The child clung to her skirt and begged her, begged Sister Mary Ann, clung to her skirt and begged Sister Mary Ann to take her home.

The girl had lost her parents, how long ago she no longer could tell, and had no one in the world. Sister Mary Ann took the child home to the convent and raised her there, 12 years, to adulthood.

I wander against the cathedral, its stone a cold relief in the summer evening, push open an arched oaken door, and walk into a wedding. I stand unable to move, so embarrassed, in a torn t-shirt and old jeans, but the members of the wedding recognize me, seem to know me. I’m sure I’ve not met them before.

I feel someone watching me, but I turn and see the face, eyes closed for 2,000 years, of the broken-hearted, the 14th Station of the Cross, in which Christ is placed in the sepulcher.

the 14th station

Sister Mary Ann continues whispering to me. Still she has not allowed me to see her face. Daily, she’d made her rounds among those dying of Yellow Fever, their yellow eyes and the vomiting of blood, the seizures that mocked demonic possession. The dying of the children broke her heart to a strange and inverse rapture.

So she raised the funds to open the orphanage, and St. Mary’s Home opened on August 15th, the Feast of Assumption, 1886, in a two-story house behind the cathedral on Church Street. Four years later, a three-story brick building replaced the old house. Then another wing. Then in August, 1891, workers filled a new orphanage chapel with pews.

Two hours later, fire blazed through St. Mary’s Home, the convent, the school, and the basilica itself. The church had burned during the Civil War. It burned in 1891. It would burn again in the Great Fire of 1901.

I’ve wandered from the ceremony. I stand before the pietà, the Virgin Mary holding the corpse of her child Jesus Christ. Christian no more, I love the beautiful tragic sadness of Christianity. I grieve with the Virgin. I love the magic of Christian opposition, the conception of the perfect human being through the great perverse sin of chastity, wholeness through renunciation, poetic beauty in fierce asceticism.

pietà

Wasn’t Jesus the first Romantic poet? Isn’t the surrealism and approximated mysticism of today’s art the spirituality of the modern and postmodern secular world? The true artist is a godless priest.

Now, she shows me. Now she seems to find me ready. Now Sister Mary Ann allows me to look into her face. Her eyes recess into shadow. Her cheekbones are square and high and strong. Her mouth is the black depth between parallel lines.

Sister Mary Ann, from A History of the Church of the Immaculate Conception by Emanuel Danese

Mocking fire that took the church three times, the towering sanctuary, finished in 1910, fills its bright white interior with high-windowed light.

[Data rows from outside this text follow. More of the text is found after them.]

Lemma port_element_facts d s b pb e : validateSMSApplicationPortOptions d s b = Ok (pb, true) -> smsApplicationPortUDHElement d s pb = Ok e ->
  (pb = 8 /\ 0 <= d <= 0xff /\ 0 <= s <= 0xff /\ e = enc_element (0x04, [d; s])) \/
  (pb = 16 /\ 0 <= d <= 0xffff /\ 0 <= s <= 0xffff /\ e = enc_element (0x05, [Z.shiftr d 8; d mod 256; Z.shiftr s 8; s mod 256])).
Proof.
  intros Hv%port_options_facts. destruct Hv as [?|(_ & Hd & Hs & Hp)]; [done|]. unfold smsApplicationPortUDHElement.
  destruct (validateSMSApplicationPortOptions d s pb) as [[q hp]| | |] eqn:Hq; try done. cbn [bind].
  assert (Hqq : q = pb /\ hp = true).
  { revert Hq. unfold validateSMSApplicationPortOptions. destruct (negb _ || negb _ || negb _) eqn:?; cbn [negb]; [|lia].
    destruct ((d <? 0) || (s <? 0)); [done|]. replace (pb =? 0) with false by lia. replace ((pb =? 8) || (pb =? 16)) with true by lia. cbn [bind]. cbv zeta.
    match goal with |- context [if ?c then Err _ else _] => destruct c; [done|] end. by intros [= <- <-]. }
  destruct Hqq as [-> ->]. cbn [negb].
  assert (Hsm : forall x, 0 <= x < 256 -> to_u8 x = x) by (intros x Hx; by apply Z.mod_small).
  assert (Hhi : forall x, 0 <= x <= 0xffff -> to_u8 (Z.shiftr x 8) = Z.shiftr x 8).
  { intros x Hx. apply Hsm. rewrite Z.shiftr_div_pow2 by lia. change (2 ^ 8) with 256. split; [apply Z.div_pos; lia|apply Z.div_lt_upper_bound; lia]. }
  destruct Hp as [(-> & ? & ?)|(-> & ? & ?)]; cbn.
  - intros [= <-]. left. rewrite !Hsm by lia. split_and!; auto; lia.
  - intros [= <-]. right. rewrite !Hhi by lia. split_and!; auto; lia.
Qed.

(** The elements a sender gives, as (identifier, data). *)
Definition submit_elements (single locking : Z) (ports conc : list (Z * bytes)) : list (Z * bytes) :=
  (if single =? 0 then [] else [(0x24, [single])]) ++ (if locking =? 0 then [] else [(0x25, [locking])]) ++ ports ++ conc.
Definition port_elements (hasPorts : bool) (d s bits : Z) : list (Z * bytes) :=
  if negb hasPorts then [] else if bits =? 8 then [(0x04, [d; s])] else [(0x05, [Z.shiftr d 8; d mod 256; Z.shiftr s 8; s mod 256])].
Definition concat_elements (ref bits total part : Z) : list (Z * bytes) :=
  if total <=? 1 then [] else if bits =? 8 then [(0x00, [ref; total; part])] else [(0x08, [Z.shiftr ref 8; ref mod 256; total; part])].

In her last years, Sister Mary Ann witnessed the architectural inner penetration of the light. By the time she died in January 1914, she had selflessly served the sick, the dying, the condemned, the homeless, the lost, and the orphaned in Jacksonville for 50 years.

Her whispering has come to me severely as has her visage, dappled in the shadows of the receding past. The voice of my own Southern sadness and anger I’ve long known I’ll never outgrow says to let the Confederates die.

Then I hear the laughter and joyful crying from before the chancel and look back to the ceremony. The bride is black and the groom is white. Several members of the wedding wear the hijab. Whatever was the question, this recognition is the answer.